(Dataset excerpts)
##############################

Definition strtod_exponent (s : bytes) : Z * bytes :=
  match s with
  | c :: s' =>
      if (c =? chr_e) || (c =? chr_E) then
        let '(neg, s'') :=
          match s' with
          | x :: r => if x =? chr_minus then (true, r) else if x =? chr_plus then (false, r) else (false, s')
          | [] => (false, s')
          end in
        match span_digits s'' with
        | ([], _) => (0, s)
        | (ds, r) => (if neg : bool then - digits_val ds else digits_val ds, r)
        end
      else (0, s)
  | [] => (0, s)
  end.

(** [strtod] of a text that starts with an optional minus sign and a digit: the
    value, whether [errno] is [ERANGE], and [*end]. *)
Definition strtod (s : bytes) : Z * bool * bytes :=
  let '(neg, s) := match s with c :: s' => if c =? chr_minus then (true, s') else (false, s) | [] => (false, s) end in
  let '(ip, s) := span_digits s in
  let '(fp, s) := strtod_fraction s in
  let '(x, s) := strtod_exponent s in
  let e10 := x - zlen fp in
  let '(mag, erange) := round_fp (digits_val (ip ++ fp) * 10 ^ Z.max 0 e10) (10 ^ Z.max 0 (- e10)) in
  (sign_bit binary64 neg + mag, erange, s).

(** The assertion that the whole text is read; [None] is -1. *)
Definition jsonp_strtod (text : bytes) : exec (option Z) :=
  let '(value, erange, end_) := strtod text in
  _ ← require (bool_decide (end_ = []));
  if erange && negb (Z.land value (2 ^ 63 - 1) =? 0) then Val None else Val (Some value).

(** 0.1, 1e20, -2.5, 1e-7, 123456789012345680, the least subnormal number. *)
Example real_text_examples :
  jsonp_dtostr 100 0x3fb999999999999a = Some (bytes_of "0.10000000000000001") ∧
  jsonp_dtostr 100 0x4415af1d78b58c40 = Some (bytes_of "1e20") ∧
  jsonp_dtostr 100 0xc004000000000000 = Some (bytes_of "-2.5") ∧
  jsonp_dtostr 100 0x3e7ad7f29abcaf48 = Some (bytes_of "9.9999999999999995e-8") ∧
  jsonp_dtostr 100 0x4008000000000000 = Some (bytes_of "3.0") ∧
  jsonp_strtod (bytes_of "0.1") = Val (Some 0x3fb999999999999a) ∧
  jsonp_strtod (bytes_of "1E+20") = Val (Some 0x4415af1d78b58c40) ∧
  jsonp_strtod (bytes_of "1e400") = Val None ∧
  jsonp_strtod (bytes_of "4.9406564584124654e-324") = Val None.
Proof. by vm_compute. Qed.

(** ** Rounding *)

Lemma round_div_err a b : 0 < b → 2 * Z.abs (a - round_div a b * b) ≤ b.
Proof.
  intros Hb. unfold round_div. pose proof (Z.div_mod a b ltac:(lia)). pose proof (Z.mod_pos_bound a b Hb).
  destruct (Z.compare_spec (2 * (a mod b)) b); [destruct (Z.even _)|..]; lia.
Qed.

Lemma round_div_near a b q : 0 < b → 2 * Z.abs (a - q * b) < b → round_div a b = q.
Proof.
  intros Hb Hq. pose proof (round_div_err a b Hb). set (r := round_div a b) in *.
  assert (Z.abs ((r - q) * b) < b) as H1 by lia. rewrite Z.abs_mul, (Z.abs_eq b) in H1 by lia. nia.
Qed.

Lemma pow10_pos k : 0 < 10 ^ k ∨ k < 0.
Proof. destruct (Z.ltb_spec k 0); [by right|left]. by apply Z.pow_pos_nonneg. Qed.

##############################

Reproduce the entries above exactly, every line included.

Definition strtod_exponent (s : bytes) : Z * bytes :=
  match s with
  | c :: s' =>
      if (c =? chr_e) || (c =? chr_E) then
        let '(neg, s'') :=
          match s' with
          | x :: r => if x =? chr_minus then (true, r) else if x =? chr_plus then (false, r) else (false, s')
          | [] => (false, s')
          end in
        match span_digits s'' with
        | ([], _) => (0, s)
        | (ds, r) => (if neg : bool then - digits_val ds else digits_val ds, r)
        end
      else (0, s)
  | [] => (0, s)
  end.

(** [strtod] of a text that starts with an optional minus sign and a digit: the
    value, whether [errno] is [ERANGE], and [*end]. *)
Definition strtod (s : bytes) : Z * bool * bytes :=
  let '(neg, s) := match s with c :: s' => if c =? chr_minus then (true, s') else (false, s) | [] => (false, s) end in
  let '(ip, s) := span_digits s in
  let '(fp, s) := strtod_fraction s in
  let '(x, s) := strtod_exponent s in
  let e10 := x - zlen fp in
  let '(mag, erange) := round_fp (digits_val (ip ++ fp) * 10 ^ Z.max 0 e10) (10 ^ Z.max 0 (- e10)) in
  (sign_bit binary64 neg + mag, erange, s).

(** The assertion that the whole text is read; [None] is -1. *)
Definition jsonp_strtod (text : bytes) : exec (option Z) :=
  let '(value, erange, end_) := strtod text in
  _ ← require (bool_decide (end_ = []));
  if erange && negb (Z.land value (2 ^ 63 - 1) =? 0) then Val None else Val (Some value).

(** 0.1, 1e20, -2.5, 1e-7, 123456789012345680, the least subnormal number. *)
Example real_text_examples :
  jsonp_dtostr 100 0x3fb999999999999a = Some (bytes_of "0.10000000000000001") ∧
  jsonp_dtostr 100 0x4415af1d78b58c40 = Some (bytes_of "1e20") ∧
  jsonp_dtostr 100 0xc004000000000000 = Some (bytes_of "-2.5") ∧
  jsonp_dtostr 100 0x3e7ad7f29abcaf48 = Some (bytes_of "9.9999999999999995e-8") ∧
  jsonp_dtostr 100 0x4008000000000000 = Some (bytes_of "3.0") ∧
  jsonp_strtod (bytes_of "0.1") = Val (Some 0x3fb999999999999a) ∧
  jsonp_strtod (bytes_of "1E+20") = Val (Some 0x4415af1d78b58c40) ∧
  jsonp_strtod (bytes_of "1e400") = Val None ∧
  jsonp_strtod (bytes_of "4.9406564584124654e-324") = Val None.
Proof. by vm_compute. Qed.

(** ** Rounding *)

Lemma round_div_err a b : 0 < b → 2 * Z.abs (a - round_div a b * b) ≤ b.
Proof.
  intros Hb. unfold round_div. pose proof (Z.div_mod a b ltac:(lia)). pose proof (Z.mod_pos_bound a b Hb).
  destruct (Z.compare_spec (2 * (a mod b)) b); [destruct (Z.even _)|..]; lia.
Qed.

Lemma round_div_near a b q : 0 < b → 2 * Z.abs (a - q * b) < b → round_div a b = q.
Proof.
  intros Hb Hq. pose proof (round_div_err a b Hb). set (r := round_div a b) in *.
  assert (Z.abs ((r - q) * b) < b) as H1 by lia. rewrite Z.abs_mul, (Z.abs_eq b) in H1 by lia. nia.
Qed.

Lemma pow10_pos k : 0 < 10 ^ k ∨ k < 0.
Proof. destruct (Z.ltb_spec k 0); [by right|left]. by apply Z.pow_pos_nonneg. Qed.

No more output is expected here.